(Saved data entries)
________________________
Lemma forward_bin s2 b3 : b2 = (KFree, s2) :: b3 -> y <> dv m -> merged (free_forward x (total mid) y m).
Proof using Type*.
  intros E Ey. destruct mid_total as (H32 & H8 & Hx0). destruct (next_free s2 b3 E) as (k3 & s3 & b4 & Eb & Hk3 & Hy & Hh & Hh3 & Hsys' & Ep & Et).
  destruct (space_block m L Ms Mt _ _ _ _ O Hy) as (Hs2 & Hs28 & _ & (HDy & _ & Hy0) & Esz).
  assert (Hin : (y, s2) ∈ map_to_list Ms ++ map_to_list Mt).
  { pose proof Hy as Hf. apply of_kind_in in Hf. rewrite (ok_free _ _ _ _ _ O) in Hf. rewrite !elem_of_app in Hf. rewrite elem_of_app. destruct Hf as [?|[?|[Hf|Hf]]]; [tauto|tauto| |]; exfalso.
    - apply free_before in Hf. lia.
    - destruct HD as [[_ ->]|[_ ->]]; [by apply dv_list_at in Hf|by apply elem_of_nil in Hf]. }
  unfold free_forward. rewrite (space_read m m _ y (space_is_self m) HDy). cbn [mbind option_bind].
  destruct (head_flags KFree s2 true _ Hh Hs28) as (_ & -> & -> & _). rewrite (proj2 (Z.ltb_lt x y)) by (unfold y; lia). cbn [andb guard_ negb in_use].
  rewrite (proj2 (Z.eqb_neq _ _) (block_not_top m L Ms Mt _ y KFree s2 O Hy)), (proj2 (Z.eqb_neq _ _) Ey), Esz. rewrite <- Et.
  destruct (unlink_free m L Ms Mt _ O y s2 Hin) as (m1 & Ms1 & Mt1 & -> & HE1 & O1). cbn [mbind option_bind]. pose proof (links_keeps _ _ HE1) as K1.
  assert (Ef : footer m1 = footer m) by (unfold footer; by rewrite (le_rest _ _ HE1)).
  destruct (merge_next m1 L Ms1 Mt1 D i sg Hi b1 (mid ++ [(KFree, s2)])) with (k2 := k3) (s2 := s3) (b2 := b4) as (m' & L' & Em & HE & O' & HU); fold x; rewrite ?Ep; try done.
  - revert O1. apply space_ok_perm. symmetry. apply loose_perm.
  - rewrite Ef. by apply (lay_links m m1).
  - by destruct mid.
  - by rewrite <- Ep.
  - rewrite Et. replace (x + (total mid + s2)) with (y + s2) by (unfold y; lia). rewrite <- Hh3. assert (Eh : tags (heads_of_space m1 (y + s2)) = tags (heads_of_space m (y + s2))) by (apply keeps_tags_heads, HE1). by injection Eh.
  - fold x in Em, O', HU. rewrite Em. cbn [mbind option_bind]. assert (K : keeps m m') by eauto with dlspace. rewrite Ep, used_next in HU. unfold merged. rewrite (kp_dv _ _ K). destruct HD as [[Hxd ED]|[Hxd ED]]; rewrite ED in O'.
    + rewrite (proj2 (Z.eqb_neq _ _) Hxd). rewrite <- (keeps_dv_list m m' K) in O'. destruct (free_to_bin_ok m' L' Ms1 Mt1 x _ O') as (m2 & a & Ms' & Mt' & Eff & HI); [by rewrite (kp_dvsize _ _ K)|by rewrite (kp_dvsize _ _ K), (kp_dv _ _ K)|].
      exists m2, a, L', Ms', Mt'. done.
    + rewrite (proj2 (Z.eqb_eq _ _) Hxd). eexists _, _, L', Ms1, Mt1. split; [done|]. split; [by apply become_dv|done].
Qed.
(** In a space on memory of its own, whatever its clients have requested and given back:
    the blocks they hold are aligned, lie in the memory of the space, cover no header of its
    bins, and do not overlap; a request is answered with no failed check, by a block apart
    from all that are held, or by a request to the system when no free chunk and not the top
    chunk is as large as needed; and every block held can be given back. *)
Theorem mspace_safe tbase tsize magic_ flags trim m0 m U : 0 < tbase -> tbase mod 8 = 0 -> tsize mod 8 = 0 -> 1040 < tsize < 2 ^ 40 -> tbase + tsize < 2 ^ 64 -> in_u 64 magic_ ->
  init_user_mstate tbase tsize magic_ flags trim = Some m0 -> rtc space_step (m0, ∅) (m, U) ->
  (forall mem bytes, U !! mem = Some bytes -> mem mod 8 = 0 /\ tbase <= mem /\ mem + bytes <= tbase + tsize /\
    (forall i, (i < 32)%nat -> hdr m i < mem \/ mem + bytes <= hdr m i) /\ exists m' a, free_inside mem m = Some (m', FreeDone a)) /\
  (forall mem1 n1 mem2 n2, U !! mem1 = Some n1 -> U !! mem2 = Some n2 -> mem1 = mem2 \/ mem1 + n1 <= mem2 \/ mem2 + n2 <= mem1) /\
  (forall bytes, in_u 64 bytes -> exists m' r, malloc_inside bytes m = Some (m', r) /\
    match r with
    | Mem mem => mem mod 8 = 0 /\ U !! mem = None /\ forall mem' n, U !! mem' = Some n -> mem + bytes <= mem' \/ mem' + n <= mem
    | FromSystem nb => nb = needed bytes /\ m' = m /\ exists L Ms Mt, space_inv m L Ms Mt /\ nothing_fits m L nb
    end).
Proof.
  intros Hb Hb8 Hs8 Hs Hend Hmag Hinit R. destruct (new_space_ok tbase tsize magic_ flags trim Hb Hb8 Hs8 Hs Hend Hmag) as (m0' & E0 & HI0 & ER0 & _). rewrite E0 in Hinit. injection Hinit as ->.
  assert (H0 : holds m0 ∅) by (exists [first_lay tbase tsize], ∅, ∅; split; [done|]; split; [done|by intros p sz ?%elem_of_nil]).
  pose proof (run_holds m0 ∅ m U H0 R) as H. pose proof H as (L & Ms & Mt & HI & H1 & H2). pose proof HI as (O & _).
  assert (Hapart : forall m' U', holds m' U' -> forall mem1 n1 mem2 n2, U' !! mem1 = Some n1 -> U' !! mem2 = Some n2 -> mem1 = mem2 \/ mem1 + n1 <= mem2 \/ mem2 + n2 <= mem1).
  { clear. intros m' U' (L & Ms & Mt & (O & _) & H1 & _) mem1 n1 mem2 n2 Hm1 Hm2. destruct (H1 _ _ Hm1) as (_ & s1 & Hi1%of_kind_in & Hle1). destruct (H1 _ _ Hm2) as (_ & s2 & Hi2%of_kind_in & Hle2).
    unfold CHUNK_OVERHEAD in *. destruct (space_apart m' L Ms Mt _ _ _ _ _ _ _ O Hi1 Hi2) as [E|E]; unfold mem2chunk in E; [left; by injection E; lia|right; lia]. }
  pose proof (run_region _ _ _ _ R) as ER. rewrite ER0 in ER.
  split; [|split; [by apply (Hapart m U)|]].
  - intros mem bytes Hm. destruct (held_block m U mem bytes _ _ _ H ER Hm) as (B1 & B2 & B3 & B4). do 4 (split; [done|]). destruct (H1 _ _ Hm) as (_ & sz & Hin & _). destruct (free_chunk_ok m L Ms Mt _ _ HI Hin) as (m1 & a & _ & _ & _ & E & _). rewrite chunk_mem in E. eauto.
  - intros bytes Hu. destruct (malloc_inside_ok m L Ms Mt bytes HI Hu) as (m' & r & E & G). exists m', r. split; [done|]. destruct r as [mem|nb]; [|destruct G as (-> & -> & HF); eauto 10].
    pose proof (step_holds m U m' (<[mem := bytes]> U) H (StepMalloc _ _ _ _ _ Hu E)) as H'. assert (Hfresh : U !! mem = None).
    { destruct (U !! mem) as [n|] eqn:Em; [|done]. exfalso. destruct G as (p & -> & L' & Ms' & Mt' & sz & (O' & _) & HU & _). destruct (H1 _ _ Em) as (_ & sz' & Hin & _). rewrite mem_chunk in Hin.
      pose proof (used_nodup m' L' Ms' Mt' _ O') as Hd. rewrite HU in Hd. cbn in Hd. apply NoDup_cons in Hd as [Hn _]. apply Hn, list_elem_of_fmap. by exists (p, sz'). }
    split; [eapply (held_block m' _ mem bytes tbase tsize); [exact H'|rewrite (malloc_region _ _ _ _ E); exact ER|by rewrite lookup_insert_eq]|]. split; [done|]. intros mem' n Hm. assert (Hne : mem <> mem') by (intros ->; congruence).
    destruct (Hapart m' _ H' mem bytes mem' n) as [?|?]; [by rewrite lookup_insert_eq|by rewrite lookup_insert_ne|done|done].
Qed.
________________________
- [Exercise instructions]: Beginning with the line that has "destruct (Hapart m'", set down each line through the last one above, exactly, and nothing else.

- [Output]:
    destruct (Hapart m' _ H' mem bytes mem' n) as [?|?]; [by rewrite lookup_insert_eq|by rewrite lookup_insert_ne|done|done].
Qed.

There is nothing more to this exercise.